- _To do_:
Among the records below, find the lines with the word "guard" and copy them.

- _Source records_:
(* ===== verification/Dump.v ===== *)
(** * Hex dumps, version numbers and identifiers ([lib/core/utils/kylin_hexdump.c],
    [include/utils/kylin_version.h], [lib/core/math/kylin_autoid.c])

    A text is a list of characters.  The buffer for a line is an array of 128
    bytes that [snprintf] writes into; what goes to the file is kept in
    order. *)

From S2P Require Import Prelude Errors Bytes Bitops Bitmap.

Definition LINE_LEN : Z := 128.

(** ** Numbers in text *)
Definition hex_digit (upper : bool) (d : Z) : Z := if d <? 10 then 48 + d else if upper then 55 + d else 87 + d.
(** "%0nX" and "%0nx" of a number of [n] digits. *)
Fixpoint hex_fixed (upper : bool) (n : nat) (z : Z) : list Z :=
  match n with O => [] | S n => hex_fixed upper n (z / 16) ++ [hex_digit upper (z mod 16)] end.
(** "%u" *)
Fixpoint dec_digits (fuel : nat) (z : Z) : list Z :=
  match fuel with O => [] | S fuel => (if z <? 10 then [] else dec_digits fuel (z / 10)) ++ [48 + z mod 10] end.
Definition dec_text (z : Z) : list Z := dec_digits 10 z.

(** What "%s" prints of an array: up to its first zero. *)
Fixpoint string_at (bs : list Z) : outcome (list Z) :=
  match bs with [] => Ub | c :: bs => if c =? 0 then Ok [] else s ← string_at bs; Ok (c :: s) end.

Record hst := mk_hst { file : list Z; line : list Z; out : Z }.

Definition lift {A} (o : outcome A) : M hst A := fun s =>
  match o with Ok a => Ok (a, s) | Ub => Ub | OutOfFuel => OutOfFuel end.
Definition fprintf (t : list Z) : M hst unit := fun s => Ok (tt, mk_hst (file s ++ t) (line s) (out s)).
Definition set_out (n : Z) : M hst unit := fun s => Ok (tt, mk_hst (file s) (line s) (u32 n)).

(** [snprintf(line + out, LINE_LEN - out, ...)]: the length of the whole text,
    of which what fits is stored. *)
Definition snprintf (t : list Z) : M hst Z := fun s =>
  let size := u32 (LINE_LEN - out s) in
  if size =? 0 then Ok (Z.of_nat (length t), s) else
  l ← write_bytes (line s) (out s) (take (Z.to_nat (size - 1)) t ++ [0]);
  Ok (Z.of_nat (length t), mk_hst (file s) l (out s)).
(** [out += snprintf(...)] *)
Definition add_text (t : list Z) : M hst unit := n ← snprintf t; s ← get_st; set_out (out s + n).
(** [fprintf(f, "%s", line)] *)
Definition put_line : M hst unit := s ← get_st; t ← lift (string_at (line s)); fprintf t.

Section Dump.
Context (data : list Z) (len : Z).

Definition byte_at (i : Z) : M hst Z := deref (data !! Z.to_nat i).

(** ** [kylin_hexdump] *)
Fixpoint hex_loop (fuel : nat) (ofs i : Z) : M hst Z :=
  match fuel with
  | O => out_of_fuel
  | S fuel =>
      if (u32 (ofs + i) <? len) && (i <? 16) then
        c ← byte_at (u32 (ofs + i));
        _ ← add_text (32 :: hex_fixed true 2 (Z.land c 0xff));
        hex_loop fuel ofs (u32 (i + 1))
      else mret i
  end.

Fixpoint pad_loop (fuel : nat) (i : Z) : M hst unit :=
  match fuel with
  | O => out_of_fuel
  | S fuel => if i <=? 16 then _ ← add_text [32; 124; 32]; pad_loop fuel (u32 (i + 1)) else mret tt
  end.

Definition printable (c : Z) : Z := if (c <? 32) || (126 <? c) then 46 else c.

Fixpoint text_loop (fuel : nat) (ofs i : Z) : M hst Z :=
  match fuel with
  | O => out_of_fuel
  | S fuel =>
      if (ofs <? len) && (i <? 16) then
        c ← byte_at ofs;
        _ ← add_text [printable c];
        text_loop fuel (u32 (ofs + 1)) (u32 (i + 1))
      else mret ofs
  end.

Definition one_line (ofs : Z) : M hst Z :=
  _ ← set_out 0;
  _ ← add_text (hex_fixed true 8 ofs ++ [58]);
  i ← hex_loop 17 ofs 0;
  _ ← pad_loop 18 i;
  ofs ← text_loop 17 ofs 0;
  _ ← put_line;
  _ ← fprintf [10];
  mret ofs.

(** [while(ofs < len)]; the fuel is the number of lines. *)
Fixpoint line_loop (fuel : nat) (ofs : Z) : M hst unit :=
  match fuel with
  | O => out_of_fuel
  | S fuel => if ofs <? len then ofs ← one_line ofs; line_loop fuel ofs else mret tt
  end.

(** "  Dump data" *)
Definition default_title : list Z := [32; 32; 68; 117; 109; 112; 32; 100; 97; 116; 97].
(** "%s at [%p], len=%u\n"; [addr] is what "%p" prints. *)
Definition dump_header (title : option (list Z)) (addr : list Z) : list Z :=
  default default_title title ++ [32; 97; 116; 32; 91] ++ addr ++ [93; 44; 32; 108; 101; 110; 61] ++ dec_text len ++ [10].

Definition kylin_hexdump (title : option (list Z)) (addr : list Z) : M hst unit :=
  _ ← fprintf (dump_header title addr);
  line_loop (S (Z.to_nat len)) 0.

(** ** [rte_memdump] *)
Definition clear_line : M hst unit := fun s =>
  l ← wr (line s) 0 0; Ok (tt, mk_hst (file s) l 0).

Fixpoint mem_loop (fuel : nat) (i : Z) : M hst unit :=
  match fuel with
  | O => out_of_fuel
  | S fuel =>
      if i <? len then
        s ← get_st;
        _ ← (if LINE_LEN - 4 <=? out s then _ ← put_line; clear_line else mret tt);
        c ← byte_at i;
        _ ← add_text (hex_fixed false 2 (Z.land c 0xff) ++ (if u32 (i + 1) <? len then [58] else []));
        mem_loop fuel (u32 (i + 1))
      else mret tt
  end.

Definition rte_memdump (title : option (list Z)) : M hst unit :=
  _ ← match title with Some t => fprintf (t ++ [58; 32]) | None => mret tt end;
  _ ← clear_line;
  _ ← mem_loop (S (Z.to_nat len)) 0;
  s ← get_st;
  _ ← (if 0 <? out s then put_line else mret tt);
  fprintf [10].
End Dump.

(** ** Versions *)
(** The bytes of an [int]. *)
Definition KYLIN_VERSION_MAJOR (version : Z) : Z := u8 (Z.shiftr version 16).
Definition KYLIN_VERSION_MINOR (version : Z) : Z := u8 (Z.shiftr version 8).
Definition KYLIN_VERSION_BUILD (version : Z) : Z := u8 version.
Definition KYLIN_VERSION_VALUE (major minor build : Z) : Z :=
  u32 (u32 (u32 (Z.shiftl (u32 major) 16) + Z.shiftl (u16 minor) 8) + u16 build).

(** "RELEASE", "BETA", "ALPHA" and "UNKNOWN" *)
Definition KYLIN_VERSION_TYPE_ALPHA : Z := 1.
Definition KYLIN_VERSION_TYPE_BETA : Z := 2.
Definition KYLIN_VERSION_TYPE_RELEASE : Z := 3.
Definition kylin_version_type (type : Z) : list Z :=
  if type =? KYLIN_VERSION_TYPE_RELEASE then [82; 69; 76; 69; 65; 83; 69]
  else if type =? KYLIN_VERSION_TYPE_BETA then [66; 69; 84; 65]
  else if type =? KYLIN_VERSION_TYPE_ALPHA then [65; 76; 80; 72; 65]
  else [85; 78; 75; 78; 79; 87; 78].

(** ** Identifiers *)
Record kautoid_t := mk_kautoid { max_id : Z; index : kbitmap_t }.

(** [kylin_malloc] zeroes the structure; [malloc_ok] and [bitmap_ok] say
    whether the two allocations succeed. *)
Definition kylin_autoid_create (malloc_ok bitmap_ok : bool) (max : Z) : outcome (option kautoid_t) :=
  if negb malloc_ok then Ok None else
  max_id ← (if negb (kylin_is_pow_of_two (u16 max)) then r ← kylin_roundup_pow_of_two (u16 max); Ok (u32 r) else Ok 0);
  match kylin_bitmap_create bitmap_ok (mk_kbitmap_opts max_id None) with
  | inl _ => Ok None
  | inr bm => Ok (Some (mk_kautoid max_id bm))
  end.

(** The bitmap is there unless its creation failed; [free_bitmap] and [free] are
    [kylin_free] of the two objects. *)
Definition kylin_autoid_destroy {S} (free_bitmap : kbitmap_t -> M S unit) (free : kautoid_t -> M S unit) (has_index : bool)
    (guard : kautoid_t) : M S unit :=
  _ ← (if has_index then kylin_bitmap_destroy None free_bitmap (index guard) else mret tt); free guard.
Definition kylin_autoid_clear (guard : kautoid_t) : kautoid_t := guard.
(** Five functions with empty bodies: to use what they return is undefined. *)
Definition no_value : outcome Z := Ub.
Definition kylin_autoid_total_count (guard : kautoid_t) : outcome Z := no_value.
Definition kylin_autoid_unset_count (guard : kautoid_t) : outcome Z := no_value.
Definition kylin_autoid_get (guard : kautoid_t) : outcome Z := no_value.
Definition kylin_autoid_put (guard : kautoid_t) (id : Z) : outcome Z := no_value.
Definition kylin_autoid_set (guard : kautoid_t) (id : Z) : outcome Z := no_value.

(** ** The line buffer *)

(** The buffer holds the text [t], and [out] is its length. *)
Definition holds (t : list Z) (s : hst) : Prop :=
  exists rest, line s = t ++ 0 :: rest /\ length (line s) = 128%nat /\ out s = Z.of_nat (length t).

(** The step [f] appends [t] to the text and returns [x]. *)
Definition appends {A} (f : M hst A) (x : A) (t : list Z) (s : hst) : Prop :=
  exists s', f s = Ok (x, s') /\ file s' = file s /\ forall t0, holds t0 s -> holds (t0 ++ t) s'.

Lemma add_text_ok t t0 s : holds t0 s -> (length t0 + length t < 128)%nat ->
  exists s', add_text t s = Ok (tt, s') /\ file s' = file s /\ holds (t0 ++ t) s'.
Proof.
  intros (rest & Hl & Hn & Ho) Hf. unfold add_text.
  assert (E : snprintf t s = Ok (Z.of_nat (length t), mk_hst (file s) ((t0 ++ t) ++ 0 :: drop (length t) rest) (out s))).
  { unfold snprintf. rewrite uw_id by (unfold is_u, LINE_LEN; lia). cbv zeta.
    rewrite (proj2 (Z.eqb_neq _ _)) by (unfold LINE_LEN; lia).
    rewrite take_ge by (unfold LINE_LEN; lia).
    rewrite write_bytes_ok by (rewrite ?length_app; simpl; lia). cbn [mbind outcome_bind]. do 3 f_equal.
    rewrite Ho, Nat2Z.id, Hl. unfold splice. rewrite take_app_length.
    rewrite <- !app_assoc. f_equal. f_equal. simpl. f_equal.
    rewrite length_app. simpl. rewrite drop_app_ge by lia.
    replace (length t0 + (length t + 1) - length t0)%nat with (S (length t)) by lia. done. }
  run E. eexists. split; [reflexivity|]. split; [done|]. exists (drop (length t) rest). simpl. split; [done|].
  assert (length rest = 127 - length t0)%nat by (rewrite Hl, length_app in Hn; simpl in Hn; lia).
  split; [rewrite !length_app; simpl; rewrite length_drop; lia|].
  rewrite Ho, length_app. rewrite uw_id by (unfold is_u; lia). lia.
Qed.

Lemma dump_text_ok t rest : Forall (fun c => c <> 0) t -> string_at (t ++ 0 :: rest) = Ok t.
Proof.
  induction 1 as [|c t Hc _ IH]; [done|]. cbn [app string_at]. rewrite (proj2 (Z.eqb_neq _ _)) by done. by rewrite IH.
Qed.

Lemma put_line_ok t s : holds t s -> Forall (fun c => c <> 0) t ->
  put_line s = Ok (tt, mk_hst (file s ++ t) (line s) (out s)).
Proof.
  intros (rest & Hl & _ & _) Ht. unfold put_line.
  run (eq_refl : get_st s = Ok (s, s)).
  assert (E : lift (string_at (line s)) s = Ok (t, s)) by (unfold lift; by rewrite Hl, dump_text_ok).
  by run E.
Qed.

Lemma length_hex u n : forall z, length (hex_fixed u n z) = n.
Proof. induction n as [|n IH]; intros z; [done|]. cbn [hex_fixed]. rewrite length_app, IH. simpl. lia. Qed.
Lemma hex_digit_pos u d : 0 <= d -> hex_digit u d <> 0.
Proof. unfold hex_digit. intros H. destruct (d <? 10), u; lia. Qed.
Lemma hex_no_zero u n : forall z, Forall (fun c => c <> 0) (hex_fixed u n z).
Proof.
  induction n as [|n IH]; intros z; [constructor|]. cbn [hex_fixed]. apply Forall_app. split; [apply IH|].
  repeat constructor. apply hex_digit_pos. apply Z.mod_pos_bound. lia.
Qed.

(** ** The lines *)
Definition hex_of (c : Z) : list Z := 32 :: hex_fixed true 2 (Z.land c 0xff).
Definition dump_line (ofs : nat) (chunk : list Z) : list Z :=
  hex_fixed true 8 (Z.of_nat ofs) ++ [58] ++ concat (map hex_of chunk) ++
  concat (replicate (17 - length chunk) [32; 124; 32]) ++ map printable chunk.

Lemma length_concat_hex l : length (concat (map hex_of l)) = (3 * length l)%nat.
Proof.
  induction l as [|c l IH]; [done|]. cbn [map concat]. rewrite length_app, IH. unfold hex_of. cbn [length].
  rewrite length_hex. lia.
Qed.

- _Response for this exercise_:
    (guard : kautoid_t) : M S unit :=
  _ ← (if has_index then kylin_bitmap_destroy None free_bitmap (index guard) else mret tt); free guard.
Definition kylin_autoid_clear (guard : kautoid_t) : kautoid_t := guard.
Definition kylin_autoid_total_count (guard : kautoid_t) : outcome Z := no_value.
Definition kylin_autoid_unset_count (guard : kautoid_t) : outcome Z := no_value.
Definition kylin_autoid_get (guard : kautoid_t) : outcome Z := no_value.
Definition kylin_autoid_put (guard : kautoid_t) (id : Z) : outcome Z := no_value.
Definition kylin_autoid_set (guard : kautoid_t) (id : Z) : outcome Z := no_value.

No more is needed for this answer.